Questions I’m exploring
1. When and why does similarity emerge?
- Under what developmental or learning conditions do populations split into partially redundant subpopulations instead of remaining idiosyncratic?
- Do architectural constraints (spatial locality, wiring costs), learning rules (Hebbian + homeostatic plasticity), or task structure (recurrent reuse of computations) drive this emergence?
- How stable are these motifs across different behavioral contexts or learning stages?
2. What aspects of neurons can self-organize?
- Spiking dynamics: bursting vs. tonic, adapting vs. non-adapting, low- vs. high-threshold excitability.
- Connectivity: preferential wiring among similar types, or complementary motifs across types.
- Computation: recurrent microcircuits that implement shared transformations or feedback loops.
- Are these similarities inherited, learned, or a combination of both?
3. What are the computational consequences?
- Do repeated motifs or shared intrinsic properties improve robustness, energy efficiency, or sample efficiency?

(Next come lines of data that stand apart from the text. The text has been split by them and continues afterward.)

(** ** [ext4_iterate] *)

(** The first pass: bytes of the names with their terminators, and entries.
    An error of the iterator ends the directory. *)
Fixpoint iterate_sizes (fuel : nat) (x : dir_file) (act_curr_pos name_len nr : Z) : res (Z + Z * Z) :=
  match fuel with
  | O => Blocked
  | S fuel =>
      let '(it, ret) := iterator_init x act_curr_pos in
      if negb (ret =? EOK) then Ok (inl (- EIO))
      else
        match it_curr it with
        | None => Ok (inr (name_len, nr))
        | Some o =>
            let next name_len nr :=
              let* (it, ret) := iterator_next (iter_fuel x) x it in
              if negb (ret =? EOK) then Ok (inr (name_len, nr)) else iterate_sizes fuel x (it_off it) name_len nr in
            if is_dots (curr_name x it o) then next name_len nr
            else
              let cinode := en_get_inode (iter_data x it) o in
              if negb (get_ref cinode =? EOK) then Ok (inl (- EIO))
              else
                let name_len := name_len + (en_get_name_len (iter_data x it) o + 1) in
                assert! (name_len <=? INT_MAX) in next name_len (u32 (nr + 1))
        end
  end.

(** The second pass fills the buffers: [i] inode numbers and the bytes before
    [name] are written. *)
Fixpoint iterate_fill (fuel : nat) (x : dir_file) (act_curr_pos : Z) (inos : list Z) (i : Z) (names : list Z) (name : Z) : res (Z + list Z * list Z) :=
  match fuel with
  | O => Blocked
  | S fuel =>
      let '(it, ret) := iterator_init x act_curr_pos in
      if negb (ret =? EOK) then Ok (inl (- EIO))
      else
        match it_curr it with
        | None => Ok (inr (inos, names))
        | Some o =>
            let next inos i names name :=
              let* (it, ret) := iterator_next (iter_fuel x) x it in
              if negb (ret =? EOK) then Ok (inr (inos, names)) else iterate_fill fuel x (it_off it) inos i names name in
            if is_dots (curr_name x it o) then next inos i names name
            else
              let cinode := en_get_inode (iter_data x it) o in
              if negb (get_ref cinode =? EOK) then Ok (inl (- EIO))
              else
                let n := en_get_name_len (iter_data x it) o in
                assert! (i <? zlen inos) in
                assert! (name + n + 1 <=? zlen names) in
                next (<[Z.to_nat i := cinode]> inos) (i + 1) (splice (splice names name (curr_name x it o)) (name + n) [0]) (name + n + 1)
        end
  end.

- Does partial redundancy aid stability–plasticity trade-offs, credit assignment, or manifold organization?
- Can structured diversity facilitate multi-timescale coordination in larger networks?
4. How should different neuron types connect?
- What wiring rules between neurons of different intrinsic properties yield stable yet flexible dynamics?
- Are there preferred type-to-type motifs (e.g., bursters driving tonics, adapting inhibitory loops) that support compositional computations?
- Can these motifs be predicted from optimizing controllability, dynamic range, or energy cost?
5. How diverse is optimal?
- How much heterogeneity is computationally beneficial?
- Is there a minimal palette of neuron types that balances efficiency and adaptability?
- Does evolution tune circuits toward specific regions of the diversity space to optimize computation and robustness?
Results / status
I’m developing models of recurrent spiking and rate-based networks to test how different intrinsic parameter distributions and connectivity constraints influence circuit-level organization.